Immigration laws and border control have been stepped up recently, and according to Kerwin, even children are being called into court now without legal representation. Many immigrants have been transferred to rural detention centers where attorneys are especially difficult to find, much less pay for.
Immigrant Roxana Velasco recently experienced this dilemma after she was apprehended while attempting to cross the border at the Rio Grande to re-unite with her husband. Velasco made calls to three different attorneys, two of which were asking $10,000 to represent her, and one who said she could not help. Roxana Velasco was forced to go into court alone with little likeliness of eligibility to remain in the country.
Many immigration lawyers say that most immigrants have no legal right to stay in the country, such as someone to sponsor their visa, or claim to asylum. However, Kerwin and other advocates believe that immigrants need an attorney to explain their options to them and to help them build a case if they may qualify for a sponsored visa or claim to asylum. The Catholic Legal Immigration Network revealed that government data proved that immigrants with legal representation were much more likely to win their cases, than those without.

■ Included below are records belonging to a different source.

(** * example-sqldb: the query dispatcher and the polling controller

    A shallow embedding of [src/index.ts]: the [DbClient] class with its
    round-robin counter, and the page logic of [preparePage] (guarded status
    polling, query submission, timer toggle) as handlers over an explicit
    page state.  One handler application is one turn of the browser's event
    loop: the task itself followed by the promise callbacks it makes ready.

    The second revision of the file in the sources has no round-robin
    counter and asks the library for the status of all nodes in one call;
    its [updateStatus], [submitQueries] and listeners are those modelled
    here, up to the address that the [catch] callback passes to
    [genErrorStatus].  Status payloads are taken as well-typed records.
    The output panel is a textarea: the model keeps what its value reads. *)

From Stdlib Require Import ZArith List String Ascii Bool Lia.
From Stdlib Require Import DecimalString.
Import ListNotations.

Local Open Scope string_scope.
Local Open Scope Z_scope.

(** ** JavaScript values used by the code *)

Module Js.

(** A JS number as the code uses it: an integer, or NaN.  Every integer
    that occurs is below the length of an array, so double precision
    arithmetic is exact on it. *)
Inductive number : Type :=
| Num (z : Z)
| NaN.

Definition add (a b : number) : number :=
  match a, b with
  | Num x, Num y => Num (x + y)
  | _, _ => NaN
  end.

(** [a % b]: the remainder takes the sign of the dividend; [x % 0] is NaN. *)
Definition rem (a b : number) : number :=
  match a, b with
  | Num x, Num y => if y =? 0 then NaN else Num (Z.rem x y)
  | _, _ => NaN
  end.

(** [arr[i]]: [undefined] (here [None]) outside the array and at NaN. *)
Definition index {A : Type} (arr : list A) (i : number) : option A :=
  match i with
  | Num z => if z <? 0 then None else nth_error arr (Z.to_nat z)
  | NaN => None
  end.

(** The state of a promise once it has settled. *)
Inductive settled (V E : Type) : Type :=
| Fulfilled (v : V)
| Rejected (e : E).
Arguments Fulfilled {V E} v.
Arguments Rejected {V E} e.

(** Strings are sequences of code units; one [ascii] stands for one unit. *)
Definition len (s : string) : Z := Z.of_nat (String.length s).

Definition clamp (s : string) (i : Z) : nat :=
  Z.to_nat (Z.min (Z.max i 0) (len s)).

(** [s.substring(a, b)]: both ends clamped to [0, length], swapped when
    [a > b]. *)
Definition substring (s : string) (a b : Z) : string :=
  let a' := clamp s a in
  let b' := clamp s b in
  String.substring (Nat.min a' b') (Nat.max a' b' - Nat.min a' b') s.

(** [s.split(c)] for a one-character separator. *)
Fixpoint split (c : ascii) (s : string) : list string :=
  match s with
  | EmptyString => [EmptyString]
  | String a rest =>
      if Ascii.eqb a c then EmptyString :: split c rest
      else match split c rest with
           | [] => [String a EmptyString]
           | w :: ws => String a w :: ws
           end
  end.

(** [s.replace(pat, rep)] for a string pattern: the first occurrence only.
    [rep] holds no dollar sign here, so it is inserted as it is. *)
Definition replace (pat rep s : string) : string :=
  match String.index 0 pat s with
  | Some i =>
      String.substring 0 i s ++ rep
        ++ String.substring (i + String.length pat)
             (String.length s - (i + String.length pat)) s
  | None => s
  end.

(** [arr.join(sep)] on an array of strings. *)
Fixpoint join (sep : string) (l : list string) : string :=
  match l with
  | [] => EmptyString
  | [x] => x
  | x :: rest => x ++ sep ++ join sep rest
  end.

End Js.

Import Js.

(** ** The query dispatcher: class [DbClient] *)

Section Dispatcher.

(** One entry of [session.workerSessions]: the library's handle of one node. *)
Context {WorkerSession : Type}.

Record AppSession : Type := { workerSessions : list WorkerSession }.

Record DbClient : Type := {
  appSession : AppSession;
  size : number;
  counter : number
}.

(** A call into the cluster library. *)
Inductive Call : Type :=
| Invoke (w : WorkerSession) (q : string)
| GetWorkerStatus (w : WorkerSession).

(** The promise [workerSession.session.invoke(q).result()], named by the
    request it stands for. *)
Record Pending : Type := { target : WorkerSession; query : string }.

(** [new DbClient(session)] *)
Definition constructor (session : AppSession) : DbClient :=
  {| appSession := session;
     size := Num (Z.of_nat (List.length (workerSessions session)));
     counter := Num 0 |}.

(** [nextNodeIndex()]: the counter is advanced first and then returned. *)
Definition nextNodeIndex (c : DbClient) : DbClient * number :=
  let k := rem (add (counter c) (Num 1)) (size c) in
  ({| appSession := appSession c; size := size c; counter := k |}, k).

(** What one call of [submitQuery] does besides updating the client:
    the index it selected, the lines it logged, and what the returned
    promise settles to ([Rejected tt] is the TypeError of reading
    [.session] of [undefined]). *)
Record Submitted : Type := {
  selected : number;
  logged : list string;
  returned : settled (list Pending) unit
}.

(** [submitQuery(queries)].  The body has no [await]: it runs to its end
    when it is called. *)
Definition submitQuery (c : DbClient) (queries : list string)
  : DbClient * Submitted :=
  let (c', k) := nextNodeIndex c in
  match index (workerSessions (appSession c')) k with
  | Some w =>
      (c', {| selected := k;
              logged := map (fun q => "query: " ++ q) queries;
              returned :=
                Fulfilled (map (fun q => {| target := w; query := q |}) queries) |})
  | None =>
      match queries with
      | [] => (c', {| selected := k; logged := []; returned := Fulfilled [] |})
      | q :: _ =>
          (c', {| selected := k; logged := ["query: " ++ q];
                  returned := Rejected tt |})
      end
  end.

(** The library calls made by one [submitQuery]: one [invoke] per pending
    result, in order. *)
Definition invocations (r : Submitted) : list Call :=
  match returned r with
  | Fulfilled ps => map (fun p => Invoke (target p) (query p)) ps
  | Rejected _ => []
  end.

(** [status(appId)] asks every node, in the order of the session set, and
    hands the promises to [Promise.all].  (The second argument of
    [getWorkerStatus], [parseInt(appId)], is the same in every call.) *)
Definition status (c : DbClient) : list Call :=
  map GetWorkerStatus (workerSessions (appSession c)).

(** A run of successive [submitQuery] calls, one per batch. *)
Fixpoint submitAll (c : DbClient) (batches : list (list string))
  : DbClient * list Submitted :=
  match batches with
  | [] => (c, [])
  | qs :: rest =>
      let (c1, r) := submitQuery c qs in
      let (c2, rs) := submitAll c1 rest in
      (c2, r :: rs)
  end.

(** The client is as the constructor and [nextNodeIndex] leave it over a
    session set that is not empty. *)
Definition well_formed (c : DbClient) : Prop :=
  exists z,
    counter c = Num z /\
    size c = Num (Z.of_nat (List.length (workerSessions (appSession c)))) /\
    0 <= z < Z.of_nat (List.length (workerSessions (appSession c))).

End Dispatcher.

(** ** Rendering of node status *)

Definition dq : string := String "034"%char EmptyString.
Definition lf : string := String "010"%char EmptyString.
Definition cr : string := String "013"%char EmptyString.

Fixpoint spaces (n : nat) : string :=
  match n with
  | O => EmptyString
  | S k => String " "%char (spaces k)
  end.

Definition attr (name value : string) : string := name ++ "=" ++ dq ++ value ++ dq.

(** interface [Status] *)
Record Status : Type := {
  addr : string;
  block_hash : string;
  app_hash : string;
  block_height : Z
}.

(** A number between the braces of a template literal. *)
Definition show (z : Z) : string := NilZero.string_of_int (Z.to_int z).

Definition block_open : string :=
  "<div " ++ attr "class" "m-2 rounded border list-group-item-info p-2" ++ ">" ++ lf
  ++ spaces 16 ++ "<label " ++ attr "class" "text-dark ml-2 mb-0" ++ " "
  ++ attr "style" "font-size: 0.8rem" ++ ">".

Definition list_open : string :=
  "</label>" ++ lf
  ++ spaces 16 ++ "<ul " ++ attr "class" "list-unstyled mb-0 ml-4" ++ " "
  ++ attr "style" "font-size: 0.7rem" ++ ">" ++ lf.

Definition block_close : string :=
  spaces 16 ++ "</ul>" ++ lf ++ spaces 12 ++ "</div>".

Definition item (label value : string) : string :=
  spaces 20 ++ "<li>" ++ label ++ ": " ++ value ++ "</li>" ++ lf.

Definition genStatus (status : Status) : string :=
  block_open ++ addr status ++ list_open
  ++ item "height" (show (block_height status))
  ++ item "block_hash" (block_hash status)
  ++ item "app_hash" (app_hash status)
  ++ block_close.

Definition genErrorStatus (addr error : string) : string :=
  block_open ++ addr ++ list_open ++ item "error" error ++ block_close.

(** Shortens a string to its left and right parts of the given size. *)
Definition shorten (str : string) (size : Z) : string :=
  substring str 0 size ++ "..." ++ substring str (len str - size) (len str).

Definition newLine : string := cr ++ lf.
Definition sep : string := "**************************".

(** The payload of one node's status response, as far as the page reads it. *)
Record NodeInfo : Type := { listen_addr : string }.
Record SyncInfo : Type := {
  latest_block_hash : string;
  latest_app_hash : string;
  latest_block_height : Z
}.
Record Info : Type := { node_info : NodeInfo; sync_info : SyncInfo }.
Record Response : Type := { result : Info }.

(** The callback mapped over the responses in [updateStatus]. *)
Definition renderResponse (resp : Response) : string :=
  let info := result resp in
  let addr := listen_addr (node_info info) in
  let syncInfo := sync_info info in
  let status :=
    {| addr := addr;
       block_hash := shorten (latest_block_hash syncInfo) 10;
       app_hash := shorten (latest_app_hash syncInfo) 10;
       block_height := latest_block_height syncInfo |} in
  genStatus status.

(** A query result, by what its [asString()] gives. *)
Record Result : Type := { asString : string }.

(** A failure, by what it shows as when put into a string. *)
Definition Error : Type := string.

(** ** [Promise.all] *)

Section PromiseAll.

Variables V E : Type.

Inductive all_state : Type :=
| Waiting (slots : list (option V))
| Done (r : settled (list V) E).

Fixpoint all_values (slots : list (option V)) : option (list V) :=
  match slots with
  | [] => Some []
  | Some v :: rest =>
      match all_values rest with
      | Some vs => Some (v :: vs)
      | None => None
      end
  | None :: _ => None
  end.

Fixpoint fill (i : nat) (v : V) (slots : list (option V)) : list (option V) :=
  match slots, i with
  | [], _ => []
  | _ :: rest, O => Some v :: rest
  | s :: rest, S j => s :: fill j v rest
  end.

(** [Promise.all] over [n] promises: fulfilled at once when there are none. *)
Definition all_start (n : nat) : all_state :=
  match n with
  | O => Done (Fulfilled [])
  | _ => Waiting (repeat None n)
  end.

(** Promise [i] of the array settles while the whole is still waiting:
    the first rejection rejects the whole, the last value fulfils it with
    the values in the order of the array.  A slot settles once. *)
Definition all_settle (slots : list (option V)) (i : nat) (o : settled V E)
  : all_state :=
  match nth_error slots i with
  | Some None =>
      match o with
      | Rejected e => Done (Rejected e)
      | Fulfilled v =>
          let slots' := fill i v slots in
          match all_values slots' with
          | Some vs => Done (Fulfilled vs)
          | None => Waiting slots'
          end
      end
  | _ => Waiting slots
  end.

(** The whole, after the promises settle in the given order. *)
Fixpoint all_after (st : all_state) (arrivals : list (nat * settled V E))
  : all_state :=
  match st, arrivals with
  | Waiting slots, (i, o) :: rest => all_after (all_settle slots i o) rest
  | _, _ => st
  end.

End PromiseAll.

Arguments Waiting {V E} slots.
Arguments Done {V E} r.
Arguments all_values {V} slots.
Arguments fill {V} i v slots.
Arguments all_start {V E} n.
Arguments all_settle {V E} slots i o.
Arguments all_after {V E} st arrivals.

(** ** The value of a textarea *)

(** What [.value] of a textarea reads after a text was assigned to it: the
    text with its newlines normalised, every CR LF pair and every other CR
    read as one LF.  (A CR before an LF is dropped, any other CR becomes an
    LF.) *)
Fixpoint textarea_value (s : string) : string :=
  match s with
  | EmptyString => EmptyString
  | String a rest =>
      if Ascii.eqb a "013"%char then
        match rest with
        | String b _ =>
            if Ascii.eqb b "010"%char then textarea_value rest
            else String "010"%char (textarea_value rest)
        | EmptyString => String "010"%char EmptyString
        end
      else String a (textarea_value rest)
  end.

(** ** The page: [preparePage] and its handlers *)

Section Page.

Context {WorkerSession : Type}.

(** The variables of the module and of [preparePage], the fields of the
    document the handlers read and write, and what the browser and the
    cluster library hold on behalf of the page. *)
Record Page : Type := {
  (* variables *)
  client : @DbClient WorkerSession;
  updating : bool;
  timer : nat;
  (* document *)
  resultField : string;        (* resultField.value *)
  inputField : string;         (* inputField.value *)
  statusField : string;        (* statusField.innerHTML *)
  updateStatusBtn : string;    (* updateStatusBtn.value *)
  (* browser *)
  intervals : list nat;        (* the intervals that are armed *)
  nextInterval : nat;          (* the handle the next setInterval returns *)
  console : list string;
  (* cluster library *)
  requests : list (@Call WorkerSession);       (* every call made so far *)
  polls : list (nat * list (option Response)); (* status() promises not settled *)
  started : nat;                               (* status() calls made so far *)
  awaited : list (@Pending WorkerSession)       (* results with a callback waiting *)
}.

Lawyers have gained little by arguing violation due process for immigrants; so many advocates are emphasizing that legal representation for all immigrants will save the government money by speeding up the trial procedure.
As for the pro bono lawyers and associations handling such cases, Alberto M. Benitez, director of the George Washington University Immigration Law Clinic, says that they are constantly swamped with applicants. Immigration court judges argue that “justice can be done without lawyers, but it’s tedious.”